[What to do] In the material below, list every line carrying the string "Scope".

Exercise data START

(** * three-starter: the Game orchestrator (src/js/Game/Game.js)

    A shallow embedding of the [Game] class and of the collaborators it
    drives.  [Game.js] is the only class of the repository at hand; the
    managers it calls (ModelManager, GeometryManager, SceneManager,
    RaycasterManager, ...) are modelled from the specification and are
    marked as such.

    JavaScript numbers are modelled as rationals ([Q]).  Division by a
    viewport dimension that is zero (NaN or an infinity in JavaScript) is
    outside the model: every statement about such a quotient carries the
    hypothesis that the dimension is positive. *)

From Stdlib Require Import QArith Lqa.
From stdpp Require Import base option list gmap strings.

Open Scope string_scope.
Open Scope list_scope.
Open Scope nat_scope.

(** ** Asset descriptors, loaded assets and the load coordinator *)

Module LoadCoordinator.

(** [new Model(identifier, path, scale, position)] and the option objects
    handed to the geometry manager: identifier, source path and transform
    hints. *)
Record AssetDescriptor := {
  identifier : string;
  sourcePath : string;
  scale : Q;
  position : Q * Q * Q
}.

Section Coordinator.
(** The engine-native handle of a loaded asset is opaque. *)
Context {Handle : Type}.

Record LoadedAsset := {
  la_identifier : string;
  la_handle : Handle
}.

Record AssetLoadError := {
  err_identifier : string;
  err_cause : string
}.

(** What the aggregate operation hands to its caller. *)
Inductive Outcome :=
| Resolved (results : list LoadedAsset)
| Rejected (e : AssetLoadError).

(** An individual load finishing: the asset loader reports the position
    of the descriptor together with the handle or the cause. *)
Inductive Completion :=
| Loaded (i : nat) (h : Handle)
| Failed (i : nat) (cause : string).

Definition index (c : Completion) : nat :=
  match c with Loaded i _ => i | Failed i _ => i end.

(** Modelled from the spec: the LoadBatch of [modelManager.loadModels] /
    [geometryManager.loadGeometries] (ModelManager and GeometryManager are
    not part of the sources at hand).  "{total count, completed count,
    failure (optional), continuation}"; one slot per descriptor keeps the
    results positionally stable.  The continuation is represented by the
    outcome each step emits. *)
Record LoadBatch := {
  descriptors : list AssetDescriptor;
  total : nat;
  completed : nat;
  failure : option AssetLoadError;
  slots : list (option LoadedAsset)
}.

(** The assets the owning manager retains, in descriptor order. *)
Definition retained (b : LoadBatch) : list LoadedAsset := omap id (slots b).

Definition settled (b : LoadBatch) : bool :=
  match failure b with
  | Some _ => true
  | None => bool_decide (completed b = total b)
  end.

(** Modelled from the spec: submitting N descriptors.  With N = 0 the
    batch is complete at once and the continuation fires immediately. *)
Definition awaitAll (descs : list AssetDescriptor) : LoadBatch * option Outcome :=
  let b := {| descriptors := descs;
              total := length descs;
              completed := 0;
              failure := None;
              slots := replicate (length descs) None |} in
  (b, if settled b then Some (Resolved (retained b)) else None).

(** Modelled from the spec: one individual completion.  "continuation
    fires exactly once, either on reaching completed == total with no
    failure, or immediately on first failure (remaining in-flight
    completions are then no-ops)". *)
Definition complete (b : LoadBatch) (c : Completion) : LoadBatch * option Outcome :=
  if settled b then (b, None)
  else
    match descriptors b !! index c, slots b !! index c with
    | Some d, Some None =>
        match c with
        | Loaded i h =>
            let b' := {| descriptors := descriptors b;
                         total := total b;
                         completed := S (completed b);
                         failure := None;
                         slots := <[i := Some {| la_identifier := identifier d;
                                                 la_handle := h |}]> (slots b) |} in
            (b', if settled b' then Some (Resolved (retained b')) else None)
        | Failed i cause =>
            let e := {| err_identifier := identifier d; err_cause := cause |} in
            ({| descriptors := descriptors b;
                total := total b;
                completed := completed b;
                failure := Some e;
                slots := slots b |}, Some (Rejected e))
        end
    | _, _ => (b, None)
    end.

(** Feeding completions in the order they arrive; the second component
    collects every firing of the continuation. *)
Fixpoint run (b : LoadBatch) (cs : list Completion) : LoadBatch * list Outcome :=
  match cs with
  | [] => (b, [])
  | c :: cs =>
      let '(b1, o) := complete b c in
      let '(b2, os) := run b1 cs in
      (b2, option_list o ++ os)
  end.

(** The whole life of a batch: submission, then the completions. *)
Definition firings (descs : list AssetDescriptor) (cs : list Completion) : list Outcome :=
  let '(b, o) := awaitAll descs in
  option_list o ++ (run b cs).2.

Definition final (descs : list AssetDescriptor) (cs : list Completion) : LoadBatch :=
  (run (awaitAll descs).1 cs).1.

(** The results a fully successful batch must deliver. *)
Definition expected (descs : list AssetDescriptor) (handles : list Handle) : list LoadedAsset :=
  zip_with (λ d h, {| la_identifier := identifier d; la_handle := h |}) descs handles.

Definition first_failure (cs : list Completion) : option (nat * string) :=
  head (omap (λ c, match c with Failed i cause => Some (i, cause) | Loaded _ _ => None end) cs).

(** The batch in which exactly the loads at the positions [D] have
    succeeded and none has failed. *)
Definition succeeded_at (descs : list AssetDescriptor) (handles : list Handle)
    (D : list nat) : LoadBatch :=
  {| descriptors := descs;
     total := length descs;
     completed := length D;
     failure := None;
     slots := (λ j, if decide (j ∈ D) then expected descs handles !! j else None)
                <$> seq 0 (length descs) |}.

(** A batch without failure whose counter agrees with its slots. *)
Definition consistent (b : LoadBatch) : Prop :=
  length (slots b) = total b ∧ length (descriptors b) = total b
  ∧ completed b = length (retained b) ∧ failure b = None.

End Coordinator.

Arguments LoadedAsset : clear implicits.
Arguments Outcome : clear implicits.
Arguments Completion : clear implicits.
Arguments LoadBatch : clear implicits.

End LoadCoordinator.

(** ** Scene composition *)

Module SceneComposer.
Import LoadCoordinator.

Record DuplicateIdentifierError := { dup_identifier : string }.

Section Composer.
Context {Handle : Type}.

Record SceneGraphNode := {
  node_identifier : string;
  node_asset : LoadedAsset Handle
}.

(** Modelled from the spec: the scene graph of [sceneManager.scene]
    (SceneManager is not part of the sources at hand): the nodes in
    insertion order, which is the deterministic traversal order, and the
    identifier-to-node index used for lookups. *)
Record SceneGraph := {
  traversal : list SceneGraphNode;
  node_index : gmap string SceneGraphNode
}.

Definition empty_graph : SceneGraph := {| traversal := []; node_index := ∅ |}.

Definition lookup_node (g : SceneGraph) (id : string) : option SceneGraphNode :=
  node_index g !! id.

(** Modelled from the spec: inserting one asset; an identifier already in
    the index is an error, never an overwrite. *)
Definition addThing (g : SceneGraph) (a : LoadedAsset Handle)
  : DuplicateIdentifierError + SceneGraph :=
  match node_index g !! la_identifier a with
  | Some _ => inl {| dup_identifier := la_identifier a |}
  | None =>
      let n := {| node_identifier := la_identifier a; node_asset := a |} in
      inr {| traversal := traversal g ++ [n];
             node_index := <[la_identifier a := n]> (node_index g) |}
  end.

Exercise data END

[Response]
Open Scope string_scope.
Open Scope list_scope.
Open Scope nat_scope.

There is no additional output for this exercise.